While sometimes accuracy leaves something to be desired, I agree with Mr. Keister. The NEB/REB is very well done literately and is a pleasure to read. I think the standard editions come with the Apocrypha. I really enjoy reading the NEB and I hear the REB is actually more conservative in some places. You can also use the classic Reformation Bibles like the KJV and the Geneva. My 1611 edition of the KJV includes the Apocrypha.


----------



## JimmyH (Feb 4, 2018)

Available in hardcover or leather The New Cambridge Paragraph Bible is ;
Edited by David Norton, this important scholarly edition presents a revised KJV text based on a thorough evaluation of textual variants in current renderings as well as the extant notes of the 1611 Translators. The text itself is presented in paragraph form, with marginal notes, and adopts modern conventions of spelling and punctuation to make it easy to read and use. The New Cambridge Paragraph Bible was originally published in 2005 in a large format and, like the original King James Bible and successive editions until the nineteenth century, included the Apocrypha. As it has become known in the marketplace, a demand has become apparent for this Bible in a smaller, more manageable format.
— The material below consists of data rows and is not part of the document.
(** * SMARTII voice front-end: a shallow embedding of the browser code

    The development follows three source units:
    - [BrowserWakeWordDetector] (script.js, second unit): module [Wake];
    - [FullDuplexAudioEngine] (the audio engine unit): module [Duplex];
    - the recognition / synthesis orchestration of script.js: module [App].

    Further parts of the same units follow these: the detector's engine
    events and [setSensitivity] (module [WakeLoop]), the audio engine's
    [destroy()] (module [DuplexLife]), and the settings, theme, chat and
    backend calls of script.js (module [Ui]).  Module [Text] says which
    texts the string functions are exact for, module [Vad] what the root
    mean square of a frame and a detection are.

    JavaScript methods are written in a small monad that threads the object
    state, collects the observable effects in order (console output, calls
    into the browser, callbacks) and carries exceptions.  As in JavaScript,
    a [throw] keeps every assignment made before it.

    The browser objects the code talks to (SpeechRecognition,
    speechSynthesis, timers) are not part of the repository; their models
    below state what is assumed about them. *)

From Stdlib Require Import List String Ascii Bool Arith NArith ZArith Lia.
From Stdlib Require Import DecimalString.
From Stdlib Require Floats.SpecFloat Floats.FloatOps Floats.FloatAxioms.
From Stdlib Require Import Floats.PrimFloat.
Import ListNotations.

Set Warnings "-inexact-float".

(* ===================================================================== *)
(** ** JavaScript runtime pieces *)
(* ===================================================================== *)

Module Js.

(** Exceptions the modelled code can meet. *)
Inductive exn : Type :=
| InvalidStateError
| NotAllowedError
| Error (message : string).

(** How a statement or call ends. *)
Inductive completion (A : Type) : Type :=
| Normal (a : A)
| Throw (e : exn).

Arguments Normal {A} a.
Arguments Throw {A} e.

(** Callbacks handed in by client code are opaque: calling one is recorded
    as an effect and is assumed not to re-enter the object. *)
Definition callback : Type := nat.

Inductive level : Type := LogL | WarnL | ErrorL.

Section Eff.
Context {St Ev : Type}.

Definition M (A : Type) : Type := St -> completion A * St * list Ev.

Definition ret {A} (a : A) : M A := fun s => (Normal a, s, []).

Definition bind {A B} (m : M A) (f : A -> M B) : M B := fun s =>
  match m s with
  | (Normal a, s1, t1) =>
      match f a s1 with
      | (r, s2, t2) => (r, s2, t1 ++ t2)
      end
  | (Throw e, s1, t1) => (Throw e, s1, t1)
  end.

Definition gets {A} (f : St -> A) : M A := fun s => (Normal (f s), s, []).

Definition modify (f : St -> St) : M unit := fun s => (Normal tt, f s, []).

Definition emit (e : Ev) : M unit := fun s => (Normal tt, s, [e]).

Definition throw {A} (e : exn) : M A := fun s => (Throw e, s, []).

(** [try { m } catch (e) { h e }] *)
Definition try_catch {A} (m : M A) (h : exn -> M A) : M A := fun s =>
  match m s with
  | (Normal a, s1, t1) => (Normal a, s1, t1)
  | (Throw e, s1, t1) =>
      match h e s1 with
      | (r, s2, t2) => (r, s2, t1 ++ t2)
      end
  end.

(** [if (c) { m }] with no else branch. *)
Definition when (c : bool) (m : M unit) : M unit :=
  if c then m else ret tt.

(** [xs.forEach(x => f x)] *)
Fixpoint forEach {A} (xs : list A) (f : A -> M unit) : M unit :=
  match xs with
  | [] => ret tt
  | x :: rest => bind (f x) (fun _ => forEach rest f)
  end.

Definition result_of {A} (r : completion A * St * list Ev) : completion A :=
  fst (fst r).
Definition state_of {A} (r : completion A * St * list Ev) : St :=
  snd (fst r).
Definition trace_of {A} (r : completion A * St * list Ev) : list Ev :=
  snd r.

End Eff.

Arguments M St Ev A : clear implicits.

(** Run a method of a sub-object inside the object that owns it. *)
Definition zoom {S1 S2 E1 E2 A} (proj : S2 -> S1) (upd : S1 -> S2 -> S2)
  (inj : E1 -> E2) (m : M S1 E1 A) : M S2 E2 A := fun s =>
  match m (proj s) with
  | (r, s1, t) => (r, upd s1 s, map inj t)
  end.

Definition normal {A} (c : completion A) : bool :=
  match c with Normal _ => true | Throw _ => false end.

(** [wp m Q s]: run from [s], the method [m] ends with a completion, a
    state and a trace that satisfy [Q]. *)
Definition wp {St Ev A} (m : M St Ev A)
  (Q : completion A -> St -> list Ev -> Prop) (s : St) : Prop :=
  Q (result_of (m s)) (state_of (m s)) (trace_of (m s)).

Arguments wp : simpl never.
Its is therefore now being issued in Personal Size editions, either with or without the Apocrypha. This particular Bible includes the Apocrypha. It is printed on Bible paper, has gold page-edges and two ribbon markers, and is bound in black calfskin leather.

Reactions: Like 1


----------



## ZackF (Feb 4, 2018)

Remember what is called Apocrypha isn't merely what the RCC considers deuterocannonical. The Russian Orthodox have the largest collection of books in their bible. I wanted to be sure and qualify my recommendation above.


----------



## Pilgrim (Feb 9, 2018)

There is the old RSV as well. My guess is that it is at least more elegant than the NRSV and maybe less politically correct. You can find it in the New Oxford Annotated Bible, Expanded Edition (1977.) The RSV is also available online if you would like to compare it to the NRSV and others.
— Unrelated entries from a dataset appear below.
Lemma changes_only_setitem (t : ref) (c : PyKey) (s : Series) :
  changes_only t (df_setitem t c s).
Proof.
  unfold df_setitem. apply changes_only_bind.
  - apply changes_only_allocates, allocates_only_deref.
  - intros d h r x Hne Hr. simpl. by rewrite list_lookup_insert_ne.
Qed.

Lemma json_tuple_to_cols_changes_only literal_eval (t : ref) c cfg :
  changes_only t (json_tuple_to_cols literal_eval t c cfg).
Proof.
  unfold json_tuple_to_cols, df_getitem, df_drop.
  repeat first
    [ apply changes_only_setitem
    | apply changes_only_bind; [|intros ?]
    | apply changes_only_allocates; solve_allocates_only; fail ].
Qed.

Lemma rename_selection_fresh (df : ref) (target : TargetColumns)
  (h h1 : Store) (t : ref) :
  (if target is TList _ then True else if target is TDict _ then True
   else False) ->
  rename df target h = (h1, Ok t) -> t = length h.
Proof.
  intros Htarget Hrun. destruct target as [|l|m|]; try done; simpl in Hrun.
  - by apply df_getitem_list_ok in Hrun as (? & ? & _ & _ & _ & ->).
  - run_ok Hrun. by apply alloc_ok in Hrun as [_ ->].
Qed.

(** Renaming first and expanding the result: when the renamer is given a
    list or a mapping it hands the tuple expander a new table, and the
    caller's table is as it was whatever the outcome; when it is given
    neither it hands back the caller's own table, and the tuple expander
    writes its two columns into it. *)
Theorem rename_then_json_tuple_to_cols
  (literal_eval : string -> Result PyVal) (df : ref) (h : Store)
  (d : DataFrame) (c : PyKey) (cfg : ColConfig) :
  h !! df = Some d ->
  (forall l,
     ((t <~ rename df (TList l) ;; json_tuple_to_cols literal_eval t c cfg)
        h).1 !! df = Some d)
  /\ (forall m,
        ((t <~ rename df (TDict m) ;; json_tuple_to_cols literal_eval t c cfg)
           h).1 !! df = Some d)
  /\ (forall target h' r,
        target = TNone \/ target = TOther ->
        (t <~ rename df target ;; json_tuple_to_cols literal_eval t c cfg) h
        = (h', Ok r) ->
        exists ks vs,
          h' !! df
          = Some (frame_setitem (frame_setitem d (cols_key_prop cfg) ks)
                    (cols_value_prop cfg) vs)).
Proof.
  intros Hd.
  assert (Hsel : forall target,
    (if target is TList _ then True else if target is TDict _ then True
     else False) ->
    ((t <~ rename df target ;; json_tuple_to_cols literal_eval t c cfg)
       h).1 !! df = Some d).
  { intros target Htarget. unfold st_bind.
    pose proof (allocates_only_preserves _ (rename_allocates_only df target)
                  h df d Hd) as Hkept.
    destruct (rename df target h) as [h1 [t|e]] eqn:Hrun; simpl in Hkept;
      [|done].
    apply rename_selection_fresh in Hrun as ->; [|done].
    apply json_tuple_to_cols_changes_only; [|done].
    apply lookup_lt_Some in Hd. lia. }
  split; [|split].
  - intros l. by apply Hsel.
  - intros m. by apply Hsel.
  - intros target h' r Htarget Hrun.
    assert (rename df target = st_ret df) as Hret
      by (by destruct Htarget as [-> | ->]).
    unfold st_bind in Hrun. rewrite Hret in Hrun. simpl in Hrun.
    destruct (json_tuple_to_cols_run _ _ _ _ _ _ _ _ Hd Hrun)
      as (s1 & ks & s2 & vs & out & _ & _ & _ & _ & _ & -> & _).
    exists ks, vs.
    assert (Hlt : (df < length h)%nat) by (by eapply lookup_lt_Some).
    rewrite lookup_app_l by (by rewrite length_insert).
    by apply list_lookup_insert_eq.
Qed.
Then there is the ESV published by Oxford which is apparently out of print, although a Lutheran Edition with notes appears to be in print. I don't think it was overseen by the same team (Packer, et al) that oversaw the OT and NT but was published by OUP. As with the rest of the ESV, it is a revision of the last edition of the RSV.


----------



## RamistThomist (Feb 9, 2018)

Pilgrim said:


> My guess is that it is at least more elegant than the NRSV and maybe less politically correct.



It is more elegant. The NRSV is ugly as sin.

Reactions: Like 1


----------



## Von (Feb 9, 2018)

BayouHuguenot said:


> the NRSV rivals the Message in terms of non-elegance.





BayouHuguenot said:


> we can all agree that the NRSV is a sin against the English languag.





BayouHuguenot said:


> The NRSV is ugly as sin.


I take it you feel quite strong about this...


----------



## RamistThomist (Feb 9, 2018)

Von said:


> I take it you feel quite strong about this...



I do.

Reactions: Like 1


----------



## greenbaggins (Feb 9, 2018)

Von said:


> I take it you feel quite strong about this...



What tipped you off? Jacob has been striving very hard to be subtle about all this. Von, you might need to ask yourself whether your interpretation of Jacob's words might not be a bit of a stretch...

Reactions: Funny 2


----------



## JimmyH (Feb 9, 2018)

Just a point of interest (to me if to no one else) David Dewey in his 'A User's Guide To Bible Translations', referring to the 2001 edition, says The ESV is best described as a light revision of the RSV. Apart from the removal of the archaic "thee/thou" terminology, which the RSV retained in relation to God, and a policy of moderate, if formulaic, inclusive language (following the Colorado Springs guidelines), no more than 3-4 percent of the RSV text has been updated.


----------



## RamistThomist (Feb 9, 2018)

JimmyH said:


> Just a point of interest (to me if to no one else) David Dewey in his 'A User's Guide To Bible Translations', referring to the 2001 edition, says The ESV is best described as a light revision of the RSV. Apart from the removal of the archaic "thee/thou" terminology, which the RSV retained in relation to God, and a policy of moderate, if formulaic, inclusive language (following the Colorado Springs guidelines), no more than 3-4 percent of the RSV text has been updated.



Aside from Isaiah 7:14, the RSV is mostly superior to the ESV. The RSV on the Psalms is rivaled only by the KJV.


----------



## RamistThomist (Feb 9, 2018)

greenbaggins said:


> What tipped you off? Jacob has been striving very hard to be subtle about all this. Von, you might need to ask yourself whether your interpretation of Jacob's words might not be a bit of a stretch...


Believe it or not, my posted review about the New Interpreter's Study Bible was very toned down.


----------



## beloved7 (Feb 12, 2018)

Crossway/ ESV published one if i remember correctly.


----------



## RamistThomist (Feb 12, 2018)

beloved7 said:


> Crossway/ ESV published one if i remember correctly.



That's right. I totally forgot about that.


----------